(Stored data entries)
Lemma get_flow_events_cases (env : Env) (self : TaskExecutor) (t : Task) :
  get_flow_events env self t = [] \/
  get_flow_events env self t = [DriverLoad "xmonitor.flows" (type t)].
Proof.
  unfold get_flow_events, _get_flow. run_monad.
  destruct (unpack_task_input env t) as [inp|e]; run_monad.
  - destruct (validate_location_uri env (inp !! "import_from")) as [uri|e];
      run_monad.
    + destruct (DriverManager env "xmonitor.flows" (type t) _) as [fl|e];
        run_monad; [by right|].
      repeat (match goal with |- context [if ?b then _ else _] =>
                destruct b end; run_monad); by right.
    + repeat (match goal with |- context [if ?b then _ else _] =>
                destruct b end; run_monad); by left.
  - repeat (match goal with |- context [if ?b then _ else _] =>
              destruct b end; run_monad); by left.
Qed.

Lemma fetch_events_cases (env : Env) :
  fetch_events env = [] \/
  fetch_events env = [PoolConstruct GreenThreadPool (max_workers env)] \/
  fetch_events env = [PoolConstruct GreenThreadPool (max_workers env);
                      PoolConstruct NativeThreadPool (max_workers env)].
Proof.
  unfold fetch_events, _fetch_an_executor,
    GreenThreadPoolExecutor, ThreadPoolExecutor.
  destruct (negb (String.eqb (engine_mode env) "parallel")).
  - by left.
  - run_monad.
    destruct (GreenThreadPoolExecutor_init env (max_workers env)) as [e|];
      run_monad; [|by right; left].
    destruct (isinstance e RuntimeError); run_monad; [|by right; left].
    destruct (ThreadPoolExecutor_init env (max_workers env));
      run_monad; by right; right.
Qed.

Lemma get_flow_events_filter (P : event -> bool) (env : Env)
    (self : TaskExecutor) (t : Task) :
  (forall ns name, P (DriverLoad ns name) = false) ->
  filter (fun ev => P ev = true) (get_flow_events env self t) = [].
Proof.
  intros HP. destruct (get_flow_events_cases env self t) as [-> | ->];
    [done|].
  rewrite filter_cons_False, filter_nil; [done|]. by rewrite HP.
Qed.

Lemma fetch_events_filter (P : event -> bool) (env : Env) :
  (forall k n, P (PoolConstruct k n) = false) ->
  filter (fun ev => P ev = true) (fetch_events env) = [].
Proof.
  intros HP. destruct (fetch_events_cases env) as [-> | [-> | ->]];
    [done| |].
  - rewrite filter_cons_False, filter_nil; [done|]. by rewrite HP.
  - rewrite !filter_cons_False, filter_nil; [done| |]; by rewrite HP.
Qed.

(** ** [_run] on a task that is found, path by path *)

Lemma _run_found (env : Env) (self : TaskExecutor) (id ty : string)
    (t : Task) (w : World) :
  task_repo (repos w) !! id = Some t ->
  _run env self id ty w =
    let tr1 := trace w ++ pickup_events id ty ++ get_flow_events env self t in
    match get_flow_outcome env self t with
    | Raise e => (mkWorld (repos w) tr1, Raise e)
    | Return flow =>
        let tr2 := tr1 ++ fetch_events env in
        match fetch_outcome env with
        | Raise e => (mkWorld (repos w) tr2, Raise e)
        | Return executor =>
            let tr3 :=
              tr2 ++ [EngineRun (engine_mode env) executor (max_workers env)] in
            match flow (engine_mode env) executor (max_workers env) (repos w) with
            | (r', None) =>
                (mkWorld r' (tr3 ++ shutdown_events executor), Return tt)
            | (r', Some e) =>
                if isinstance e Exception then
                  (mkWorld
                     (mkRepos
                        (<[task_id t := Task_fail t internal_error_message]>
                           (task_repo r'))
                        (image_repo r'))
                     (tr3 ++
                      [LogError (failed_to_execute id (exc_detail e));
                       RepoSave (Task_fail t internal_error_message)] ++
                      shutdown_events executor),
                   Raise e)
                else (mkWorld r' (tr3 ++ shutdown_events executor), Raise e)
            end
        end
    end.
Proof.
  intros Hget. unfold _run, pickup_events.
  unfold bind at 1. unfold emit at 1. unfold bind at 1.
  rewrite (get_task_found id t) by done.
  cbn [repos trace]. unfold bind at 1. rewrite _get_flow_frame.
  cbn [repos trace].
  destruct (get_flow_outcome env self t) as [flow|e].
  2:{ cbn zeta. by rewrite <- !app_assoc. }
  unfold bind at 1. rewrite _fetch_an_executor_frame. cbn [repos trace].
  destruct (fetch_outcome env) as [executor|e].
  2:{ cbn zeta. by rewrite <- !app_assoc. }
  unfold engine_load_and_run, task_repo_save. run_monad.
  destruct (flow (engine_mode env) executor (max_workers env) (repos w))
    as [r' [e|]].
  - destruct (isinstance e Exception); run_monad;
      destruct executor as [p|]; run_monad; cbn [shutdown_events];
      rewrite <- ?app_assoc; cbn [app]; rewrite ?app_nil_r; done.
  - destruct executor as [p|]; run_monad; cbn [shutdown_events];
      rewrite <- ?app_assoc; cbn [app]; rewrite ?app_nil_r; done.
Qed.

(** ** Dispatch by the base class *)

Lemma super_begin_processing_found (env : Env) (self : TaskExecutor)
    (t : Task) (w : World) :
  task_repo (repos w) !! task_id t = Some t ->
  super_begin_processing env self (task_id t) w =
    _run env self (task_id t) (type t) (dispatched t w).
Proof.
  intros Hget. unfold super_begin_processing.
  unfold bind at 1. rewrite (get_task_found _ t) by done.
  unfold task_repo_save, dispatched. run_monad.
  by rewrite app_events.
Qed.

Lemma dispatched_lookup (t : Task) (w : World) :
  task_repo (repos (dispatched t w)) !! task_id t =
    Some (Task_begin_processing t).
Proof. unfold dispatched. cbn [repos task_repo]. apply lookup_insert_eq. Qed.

→ Brief
Please return every line of the records that contains the word "TaskExecutor".

→ Response
Lemma get_flow_events_cases (env : Env) (self : TaskExecutor) (t : Task) :
    (self : TaskExecutor) (t : Task) :
Lemma _run_found (env : Env) (self : TaskExecutor) (id ty : string)
Lemma super_begin_processing_found (env : Env) (self : TaskExecutor)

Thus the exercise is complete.